Despite using a fictional narrative and conjecture, I am going to continue on with "Trudy" and her family's vacation week in Orlando. I will try to keep this short of Homer, but it will still look like my 2 previous "wall of text" posts. In this installment we will fast forward to day 2 of the stay and look at the 2nd layer of "enhanced guest" features. If you are new to this thread or skimmed past my previous posts, the are on pages 207 and 208 or post #4133 and post #4150.
If we recall, "Trudy" scheduled her vacation several months ago. She indicated what days they would visit what park or other Disney venue. She scheduled all her FPPs. So, today was supposed to be Blizzard Beach and the family woke up to severe thunderstorms though out the day. No water park today.

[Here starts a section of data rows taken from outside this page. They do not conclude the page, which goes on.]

Lemma create_answer_kept req o w w' :
  create_answer req o w → grows (orders w) (orders w') → create_answer req o w'.
Proof.
  intros Ho Hg. destruct o as [[[resp|] [e|]]|]; try done. destruct Ho as (its & ord & ? & ? & Hc).
  exists its, ord. split_and!; [done..|]. by eapply created_kept.
Qed.

Lemma get_answer_kept req o w w' :
  get_answer req o w → grows (orders w) (orders w') → get_answer req o w'.
Proof.
  intros Ho Hg. destruct o as [[[resp|] [e|]]|]; try done. destruct Ho as (ord & ? & Hn).
  exists ord. split; [done|]. by eapply near_read_grows.
Qed.

Lemma cancel_answer_kept req o w w' :
  cancel_answer req o w → grows (orders w) (orders w') → cancel_answer req o w'.
Proof.
  intros Ho Hg. destruct o as [[[resp|] [e|]]|]; try done. destruct Ho as (ord & ? & Hn).
  exists ord. split; [done|]. by eapply cancelled_kept.
Qed.

Lemma right_answer_kept q o w w' : right_answer q o w → grows (orders w) (orders w') → right_answer q o w'.
Proof.
  intros Ho Hg. destruct q as [req|req|req|req]; destruct Ho as (o0 & -> & Ho); exists o0; (split; [done|]);
    eauto using create_answer_kept, get_answer_kept, cancel_answer_kept.
Qed.

Lemma cwp_serve_order r c q w : cwp H (serve_order r c q) (answers (right_answer q)) None w.
Proof.
  destruct q as [req|req|req|req]; apply cwp_rpc; intros.
  - by eapply create_answer_kept.
  - apply cwp_CreateOrder.
  - by eapply get_answer_kept.
  - apply cwp_GetOrder.
  - done.
  - eapply cwp_mono; [apply cwp_ListOrders|done].
  - by eapply cancel_answer_kept.
  - apply cwp_CancelOrder.
Qed.

(** The goroutines of [main]. *)
Lemma plain_goroutine n c cfg t : calls_only plain_call (OrderMain.goroutine n c cfg t).
Proof.
  apply goroutine_calls; [|intros p; apply plain_SetPool].
  intros x Hx. apply plain_quiet; by destruct x.
Qed.

(** A goroutine of order-service: some requests, one after the other, a
    rotation of the pool, or a goroutine of [main]. *)
Definition order_goroutine (p : go unit) : Prop :=
  (∃ r c qs, p = serve_orders r c qs) ∨ (∃ q, p = OrderRepository.SetPool q) ∨
  ∃ n c cfg t, p = discard (OrderMain.goroutine n c cfg t).

Lemma cwp_goroutine p w : order_goroutine p → cwp H p closed None w.
Proof.
  intros [(r & c & qs & ->)|[(q & ->)|(n & c & cfg & t & ->)]]; [|apply cwp_closed_plain, plain_SetPool|].
  2: { by apply cwp_closed_plain, calls_only_bind; [apply plain_goroutine|]. }
  revert w. induction qs as [|q qs IH]; intros w; [done|]. cbn [serve_orders]. cwp_pure.
  eapply (cwp_mono _ _ _ _ _ _ closed).
  { eapply cwp_mono; [apply cwp_serve_order|]. by intros o τ w1 [-> _]. }
  intros [x|s] τ w1 ->; [apply IH|done].
Qed.
End Concurrent.

(** One environment for all goroutines. *)
Lemma env_steps_mstep {W A} (H : env W) (ts ts' : list (go A)) w w' :
  rtc (env_step H) (ts, w) (ts', w') → rtc (mstep (λ _, H)) (ts, w) (ts', w').
Proof.
  apply (rtc_subrel (env_step H)). intros x y Hxy. inversion Hxy as [? i c k v r v' Hi Hc]; subst.
  assert (r = (H c v).1 ∧ v' = (H c v).2) as [-> ->] by by rewrite Hc.
  exact (mstep_call (λ _, H) ts0 i c k v Hi).
Qed.

(** ** order-service alone

    Nothing is asked of user-service here. *)
Section Alone.
Context {W : Type} (H : env W) `{!OrderDB H} `{!OrderKV H} `{!OrderTx H}.

Definition any_user : UserOracle H.
Proof. by refine {| oracle_ok := λ _, True; known := λ _ _, True |}. Defined.
#[local] Existing Instance any_user.

Lemma order_goroutines_ready (ts : list (go unit)) w :
  Forall order_goroutine ts → orders_inv H w →
  ready (orders_inv H) (tx_rely H) (tx_valid H) tx_compat (λ _, H) (λ _ _ _ _, True) ts w.
Proof.
  intros Hts Hw. split; [done|]. exists (λ _, None). split; [|done].
  intros i p Hp. split; [done|]. eapply cwp_mono; [apply cwp_goroutine|done].
  by eapply Forall_lookup_1 in Hts.
Qed.

(** C11: Whatever the interleaving of the calls of any number of goroutines that serve
    order-service requests (through the generated handlers and interceptors), rotate the
    pool or are started by main, with any number of transactions open at once, in every
    reachable state every committed order is complete and valid and every cache entry is
    a read of the stored order, except that it may still say PENDING of an order that is
    CANCELLED by now (never CANCELLED of one that is not). *)
Theorem concurrent_orders ts w ts' w' :
  Forall order_goroutine ts →
  orders_ok order_key column (orders w) → cache_near H w →
  rtc (env_step H) (ts, w) (ts', w') →
  orders_ok order_key column (orders w') ∧ cache_near H w'.
Proof.
  intros Hts Ho Hc Hs.
  assert (orders_inv H w') as (Ho' & Hc' & _).
  { eapply (ready_invariant (orders_inv H) (tx_rely H) (tx_valid H) tx_compat _ (λ _ _ _ _, True));
      [done| |by apply env_steps_mstep].
    apply order_goroutines_ready; [done|]. split; [|done].
    eapply map_Forall_impl; [exact Ho|]. done. }
  split; [|done]. eapply map_Forall_impl; [exact Ho'|]. by intros ?? [? _].
Qed.
End Alone.

(** A cache that agrees with the orders is near them. *)
Lemma cache_ok_near {W} (H : env W) `{!OrderDB H} `{!OrderKV H} w :
  cache_ok H w → orders_ok order_key column (orders w) → cache_near H w.
Proof.
  intros Hc Ho k d Hk. destruct (Hc _ _ Hk) as (id & o & row & -> & _ & Hd & Hrow & Hr).
  exists id, o. split_and!; [done..|]. exists row, (or_status row). rewrite set_status_same.
  split_and!; [done| |done]. split; [|done].
  destruct (map_Forall_lookup_1 _ _ _ _ Ho Hrow) as (u & its & ca & s & _ & _ & _ & _ & Hs & ->). done.
Qed.
(* ===== verification/Drain.v ===== *)
(** * Shutdown lets the requests in progress finish

    The process of a service: its [main], the goroutines [main] starts, and the
    requests that arrive while a goroutine is in [Serve].  [GracefulStop] waits
    for the requests in progress, so nothing they use is closed before they
    have ended; nobody is left waiting; and from the moment it is called every
    run of the process ends. *)
From S2P Require Import Prelude.
From S2P Require Import GoStrings.
From S2P Require Import Proto.
From S2P Require Import GoRuntime.
From S2P Require Import External.
From S2P Require Import Typestate.
From S2P Require Import Grpc.
From S2P Require Import GrpcStubs.
From S2P Require Import UserService.
From S2P Require Import UserProofs.
From S2P Require Import OrderService.
From S2P Require Import OrderServiceProofs.
From S2P Require Import OrderTheorems.
From S2P Require Import Transport.
From S2P Require Import Vault.
From S2P Require Import Config.
From S2P Require Import Migrations.
From S2P Require Import Lifecycle.
From S2P Require Import LifecycleProofs.
From S2P Require Import Resources.
From S2P Require Import Deadlock.
From stdpp Require Import relations.
From Stdlib Require Import Relation_Operators Wellfounded.
Import Common.

(** ** What grpc-go promises about [GracefulStop]

    "It stops the server from accepting new connections and RPCs and blocks
    until all the pending RPCs are finished." *)
Class GracefulServer := {
  (** a new RPC may start, whether the stop was called, with [n] in progress *)
  admits (stopping : bool) (n : nat) : Prop;
  (** the stop may return, with [n] in progress *)
  stop_returns (n : nat) : Prop;
  admits_none : ∀ n, ¬ admits true n;
  stop_waits : ∀ n, stop_returns n → n = 0;
  stop_ends : stop_returns 0
}.

(** ** The process of a service *)

(** The program of [main], what its goroutines may run, and the requests. *)
Record service := mkService {
  sv_main : go exit_status;
  sv_spawns : thread → go bool → Prop;
  sv_request : go bool → Prop
}.

Definition user_service : service := {|
  sv_main := UserMain.main;
  sv_spawns t p := ∃ n c cfg, p = UserMain.goroutine n c cfg t;
  sv_request p := ∃ c q, p = (serve_user c q ≫= λ _, mret false)
|}.
Definition order_service : service := {|
  sv_main := OrderMain.main;
  sv_spawns t p := ∃ n c cfg, p = OrderMain.goroutine n c cfg t;
  sv_request p := ∃ r c q, p = (serve_order r c q ≫= λ _, mret false)
|}.

Abbreviation goroutine_state := (gthread (A := bool)).

Record process := mkProcess {
  p_main : go exit_status;
  p_threads : list goroutine_state;
  p_requests : list nat;  (* the goroutines that serve a request *)
  p_stopping : bool;      (* GracefulStop was called *)
  p_exited : bool         (* a logger's Fatal has ended the process *)
}.

Definition ended_at (ts : list goroutine_state) (i : nat) : Prop :=
  match ts !! i with Some t => ended t | None => True end.
#[export] Instance ended_at_dec ts i : Decision (ended_at ts i).
Proof. unfold ended_at, ended, next_call. repeat case_match; first [by left|by right]. Defined.

(** The number of requests that have not ended. *)
Definition pending (ts : list goroutine_state) (reqs : list nat) : nat :=
  length (filter (λ i, ¬ ended_at ts i) reqs).
Definition in_progress (σ : process) : nat := pending (p_threads σ) (p_requests σ).

Definition exits (c : extcall) : bool :=
  match c with ZapLog Fatal_ _ _ => true | _ => false end.
Definition serving (t : goroutine_state) : Prop := next_call t = Some GrpcServe.
Definition main_call (p : go exit_status) : option extcall :=
  match p with Call c _ => Some c | _ => None end.

(** The process has ended. *)
Definition over (σ : process) : Prop := p_exited σ = true ∨ main_call (p_main σ) = None.

Section Process.
Context `{!GracefulServer} (sv : service).

(** The goroutine a call of [main] starts. *)
Definition starts (c : extcall) (ts : list goroutine_state) : Prop :=
  match c with
  | GoSpawn t => ∃ p, sv_spawns sv t p ∧ ts = [fresh_thread p]
  | _ => ts = []
  end.

(** One call of [main] or of a goroutine, whatever it answers, or an RPC that
    arrives.  [GracefulStop] is two steps: it is called, and it returns. *)
Inductive pstep : process → process → Prop :=
| p_main_step c k r new ts reqs :
    c ≠ GrpcGracefulStop → starts c new →
    ∀ stopping, pstep (mkProcess (Call c k) ts reqs stopping false)
      (mkProcess (k r) (ts ++ new) reqs stopping (exits c))
| p_stop_called k ts reqs :
    pstep (mkProcess (Call GrpcGracefulStop k) ts reqs false false)
      (mkProcess (Call GrpcGracefulStop k) ts reqs true false)
| p_stop_returned k ts reqs :
    stop_returns (pending ts reqs) →
    pstep (mkProcess (Call GrpcGracefulStop k) ts reqs true false)
      (mkProcess (k tt) ts reqs true false)
| p_thread_step m ts reqs stopping i c k s r :
    main_call m ≠ None → ts !! i = Some (mkThread (Call c k) s) → lock_grants ts c →
    pstep (mkProcess m ts reqs stopping false)
      (mkProcess m (<[i := mkThread (k r) (held_after s c r)]> ts) reqs stopping (exits c))
| p_arrival m ts reqs stopping p :
    main_call m ≠ None → Exists serving ts → admits stopping (pending ts reqs) → sv_request sv p →
    pstep (mkProcess m ts reqs stopping false)
      (mkProcess m (ts ++ [fresh_thread p]) (reqs ++ [length ts]) stopping false).

Definition boot : process := mkProcess (sv_main sv) [] [] false false.

(** ** What [main] may call, and when *)

(** Calls that give up something requests use, or report that all is done. *)
Definition closes (c : extcall) : bool :=
  match c with
  | PoolClose _ | RedisClose | ConnClose _ | HttpShutdown _ | TracerShutdown _ | MeterShutdown _
  | ZapSync => true
  | _ => false
  end.
Definition spawns (c : extcall) : bool := match c with GoSpawn _ => true | _ => false end.

Definition is_stop (c : extcall) : bool := match c with GrpcGracefulStop => true | _ => false end.

(** Nothing is closed before [GracefulStop] has returned, and nothing started
    after. *)
Definition stop_protocol (stopped : bool) (c : extcall) (_ : extres c) : option bool :=
  if is_stop c then (if stopped then None else Some true)
  else if (if stopped then spawns c else closes c) then None else Some stopped.
End Process.

(** [main] keeps to the protocol, and has stopped the server if it returns. *)
Definition stops (stopped : bool) (p : go exit_status) : Prop :=
  obeys stop_protocol stopped p (λ o s, o = Returned MainReturned → s = true).

(** Calls that are allowed before, and after. *)
Definition before (c : extcall) : Prop := is_stop c || closes c = false.
Definition after (c : extcall) : Prop := is_stop c || spawns c = false.

Lemma before_neutral c : before c → ∀ r, stop_protocol false c r = Some false.
Proof. unfold before, stop_protocol. by destruct (is_stop c), (closes c). Qed.

Lemma after_neutral c : after c → ∀ r, stop_protocol true c r = Some true.
Proof. unfold after, stop_protocol. by destruct (is_stop c), (spawns c). Qed.

Lemma stops_setup {A} (p : go A) (f : A → go exit_status) :
  calls_only before p → (∀ a, stops false (f a)) → stops false (p ≫= f).
Proof.
  intros Hp Hf. apply obeys_bind. eapply obeys_mono.
  - apply obeys_neutral. eapply calls_only_mono; [apply before_neutral|exact Hp].
  - intros [a|m] ? ->; [apply Hf|done].
Qed.

Lemma stops_after (p : go exit_status) : calls_only after p → stops true p.
Proof.
  intros Hp. eapply obeys_mono.
  - apply obeys_neutral. eapply calls_only_mono; [apply after_neutral|exact Hp].
  - by intros ? ? ->.
Qed.

Lemma stops_fatal m e : stops false (fatal m e).
Proof. apply stops_setup; [done|]. by intros []. Qed.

Luckily for "Trudy's" family, they have a car. They also have an open day and a little girl that loves Harry Potter. So the family piles into the car whisks down the I-4 to UO. Disney "sees" the family leave their resort and before NGE would have no idea where they went. With NGE, Disney knows they left property because they left the "net" area. Redundancy systems, (such as a data point MAC ID from "Trudy's" phone) confirm this. There is no entry at Blizzard Beach. We lost a guest (or guests looking at this from large groups of data perspective). This is layer 2 "guest retention".

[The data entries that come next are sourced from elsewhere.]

Lemma median_lookup l :
  l ≠ [] → ∃ x, at_index (merge_sort Z.le l) (Z.quot (Z.of_nat (length l)) 2) = Ret x ∧
    is_upper_median l x.
Proof.
  intros Hl. assert (0 < length l)%nat as Hpos by (destruct l; [done|cbn; lia]).
  destruct (merge_sort_Z l) as [_ Hp]. pose proof (Permutation_length Hp) as Hpl.
  destruct (at_index_Some (merge_sort Z.le l) (Z.quot (Z.of_nat (length l)) 2)) as (x & Hx & Hat).
  { rewrite Hpl, Z.quot_div_nonneg by lia. split; [apply Z.div_pos; lia|apply Z.div_lt; lia]. }
  exists x. split; [done|]. by apply rank_median.
Qed.

(** ** Sums that wrap around *)

Lemma to_int64_add x y : to_int64 (to_int64 x + y) = to_int64 (x + y).
Proof.
  unfold to_int64, wrap_signed. f_equal.
  replace ((x + 2 ^ (64 - 1)) `mod` 2 ^ 64 - 2 ^ (64 - 1) + y + 2 ^ (64 - 1))%Z
    with ((x + 2 ^ (64 - 1)) `mod` 2 ^ 64 + y)%Z by ring.
  rewrite Zplus_mod_idemp_l. f_equal. ring.
Qed.

Fixpoint sum (l : list Z) : Z :=
  match l with [] => 0 | d :: l => d + sum l end.

Lemma sum_durs_sum l : sum_durs l = to_int64 (sum l).
Proof.
  unfold sum_durs. assert (∀ t, fold_left (λ t d, to_int64 (t + d)) l (to_int64 t) = to_int64 (t + sum l)) as Hf.
  { induction l as [|d l IH]; intros t; cbn; [by rewrite Z.add_0_r|].
    rewrite to_int64_add, IH. f_equal. lia. }
  exact (Hf 0%Z).
Qed.

Lemma sum_perm l l' : l ≡ₚ l' → sum l = sum l'.
Proof. induction 1; cbn; lia. Qed.

(** ** The shared statistics *)

Record stats := mkStats { count : Z; errCount : Z; durs : list Z }.
Definition no_stats : stats := mkStats 0 0 [].

Record load_world := mkLoad {
  lw_stats : gmap nat stats;
  lw_queue : list result;
  lw_out : list (string * list fmt_arg)
}.

Definition stats_of (w : load_world) (s : nat) : stats := default no_stats (lw_stats w !! s).
Definition set_stats (s : nat) (st : stats) (w : load_world) : load_world :=
  mkLoad (<[s := st]> (lw_stats w)) (lw_queue w) (lw_out w).

(** Memory, a closed channel and the terminal. *)
Definition load_env : env load_world := λ c w,
  match c return extres c * load_world with
  | LoadStats s a =>
      let st := stats_of w s in
      match a return extres (LoadStats s a) * load_world with
      | AddCount => (tt, set_stats s (mkStats (to_int64 (count st + 1)) (errCount st) (durs st)) w)
      | AddErrCount => (tt, set_stats s (mkStats (count st) (to_int64 (errCount st + 1)) (durs st)) w)
      | AppendDur d => (tt, set_stats s (mkStats (count st) (errCount st) (durs st ++ [d])) w)
      | GetCount => (count st, w)
      | GetErrCount => (errCount st, w)
      | GetDurs => (durs st, w)
      | StatsLock | StatsUnlock => (tt, w)
      end
  | ChanRecv =>
      match lw_queue w with
      | [] => (None, w)
      | r :: rs => (Some (duration r, err r, op r), mkLoad (lw_stats w) rs (lw_out w))
      end
  | FmtPrintf f args => (tt, mkLoad (lw_stats w) (lw_queue w) (lw_out w ++ [(f, args)]))
  | c => (default_answer c, w)
  end.

(** The line printed for [durs] and [e] errors. *)
Definition good_line (label : string) (l : list Z) (e : Z) (args : list fmt_arg) : Prop :=
  ∃ p50 p95 p99 n, n = Z.of_nat (length l) ∧
    is_upper_median l p50 ∧ is_percentile 19 20 l p95 ∧ is_percentile 99 100 l p99 ∧
    args = [FString label; FInt n; FFloat (f64_div (f64_of_int n) (Seconds (to_int64 (sum l))));
      fmtDuration (Z.quot (to_int64 (sum l)) n); fmtDuration p50; fmtDuration p95; fmtDuration p99;
      FFloat (f64_mul (f64_div (f64_of_int e) (f64_of_int n)) (f64_of_int 100))].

Thunderstorms on a water park day seem predictable on my vacations. In this way I can relate to "Trudy's" family looking for an alternative. NGE can be applied proactively here, Disney can send an automated message to the hundreds of families like "Trudy's" that planned a Water Park today. "Oh boy, it sure looks like it is going to be a blustery day but.... we have good news for you. To help rise above the gloom, here are 3 unrestricted FPPs for you to collect instantly at EPCOT."
Unfortunately, "Trudy's" phone was on vibrate so she missed this important message. NGE, which is linked into everything in the resorts and parks identifies those families that are redirected to EPCOT. It also identifies the families that it lost for the day. Whole groups of families. However, when "Trudy" returns to her resort after a fun filled day at UO, a friendly, unobtrusive survey person is waiting at the front entrance. The survey CM approaches and asks, "Would you like to take a quick survey today?". "Trudy", being an amiable person, (like me) says sure. The CM hands the "Frankensteined" iPad to her.
The survey asks if they spent their day on the resort property.(Of course, they already know this answer.) "Trudy" answers honestly (data point) that they did not. The survey asks did they visit other area attractions. "Yes". The survey then asks the competition question," Of the Orlando area attractions listed here please select all that apply.". "Trudy" selects only UO. The survey concludes by asking if they would be willing to answer additional survey questions at a later date."Yes". "Thank you for participating in our survey. As a courtesy for giving us your time, here are special viewing area tickets for tomorrow night's performance of Illuminations."
So far we have identified why "Trudy's" family and a few hundred more, left resort property. We further refined where they went. This competition question is important. NGE will help all the current surveys be more relevant and identify groups more likely to give honest answers.They already apply survey results they collect now. NGE will make it better and more targeted. For guest retention, how can we keep them from leaving the resort?
Later that evening, "Trudy" is checking her e-mail. She sees a message from
invitation@disneysurveys.com and opens it. There is a link to a brief survey about their UO experience. She may or may not feel a sense of obligation to do it based on the freebie she received earlier or just likes participating. After loading the first survey page she answers yes or no to attractions her family "tried". The next page is of those "tried", what attractions would you try again and what was the favorite. On the third page, there are selections for what about <blank> made it their favorite.
Market surveys are done all the time. They include questions only relevant to the company conducting, the competitions' offerings, or a mix of both. Disney has been doing it for a very long time. As I mentioned before, NGE will make it more reliable.
This second layer of "guest retention" will work to keep guests on property. If there is rain, offer an alternative on property. If there are rides at UO that are pulling traffic, trump that type of experience with something better. If SeaWorld pulls your sea lovers to something, re-purpose area around "The Seas" (there is some room back there). Every competitor can be trumped on Disney property. Plus this will give all of us here something to cheer about, NEW ATTRACTIONS.
Clearly, Disney isn't adverse to spending money. The "guest retention" layer will help them choose what attractions to build, enhance, or replace.( I hear booing again.) All of these layers work together and I have more. Since "Trudy's" family went off their script, there are a lot of things that happened.
Additionally, I didn't mark all the (data points) in this post or many on the last one. There are dozens everyday that I would be interested in if I ran Disney Parks. If fact, from a business point of view, the more information I have that is boiled down for different divisional or departmental use, the better.
*1023*
P.S. I intentionally tried to write in broader group themes here using "Trudy" as a 1 of hundreds in a group. I hope that makes some of the readers more comfortable.